(** * Remotion Lambda: service-client cache and permission simulation

    A shallow embedding of
    - [packages/lambda/src/shared/aws-clients.ts]
      ([getCredentials], [getCredentialsHash], [getServiceClient] and the
      per-service getters), and
    - the permission-simulation entry point [simulatePermissions] with its
      inlined identity-ARN normalisation,
    followed by the properties established about them.

    Modelling conventions.
    - A JavaScript string is a Rocq [string]: a sequence of code units, here
      restricted to the 8-bit range.  The two regular expressions of the source
      carry no flags, so they work code unit by code unit.
    - A value that may be [undefined] or [null] is an [option].
    - An object that is serialised carries, besides the values of its
      members, the order in which it holds them.
    - A thrown [Error] is the left injection of a sum, carrying the message.
    - Object identity (what [===] compares on objects) is an allocation
      number handed out by [new]. *)

From Stdlib Require Import Ascii String List Bool Arith Lia.
From stdpp Require Import base option list gmap strings.

Local Open Scope string_scope.
Local Open Scope list_scope.
Local Open Scope stdpp_scope.

(* ===================================================================== *)
(** * Part I: definitions                                                *)
(* ===================================================================== *)

(** ** Strings *)

(** JavaScript truthiness of a string-or-undefined value: defined and
    non-empty. *)
Definition truthy (v : option string) : bool :=
  match v with
  | Some (String _ _) => true
  | _ => false
  end.

(** Every code unit of [s] satisfies [p]. *)
Fixpoint all_chars (p : ascii -> bool) (s : string) : bool :=
  match s with
  | "" => true
  | String c s' => p c && all_chars p s'
  end.

(** The first code unit of [s], if any, fails [p]: [s] cannot extend a run
    of [p]-characters. *)
Definition stops (p : ascii -> bool) (s : string) : bool :=
  match s with
  | "" => true
  | String c _ => negb (p c)
  end.

(** Longest prefix of [s] made of [p]-characters. *)
Fixpoint take_while (p : ascii -> bool) (s : string) : string :=
  match s with
  | "" => ""
  | String c s' => if p c then String c (take_while p s') else ""
  end.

◇ ◇ ◇

| Prompt |
Within the listing above, the range opens at the line with "([getCredentials], [getCredentialsHash], [getServiceClient]" and closes at the line with "- A JavaScript". Reproduce exactly the lines of that range, including both ends.

| Result |
      ([getCredentials], [getCredentialsHash], [getServiceClient] and the
      per-service getters), and
    - the permission-simulation entry point [simulatePermissions] with its
      inlined identity-ARN normalisation,
    followed by the properties established about them.

    Modelling conventions.
    - A JavaScript string is a Rocq [string]: a sequence of code units, here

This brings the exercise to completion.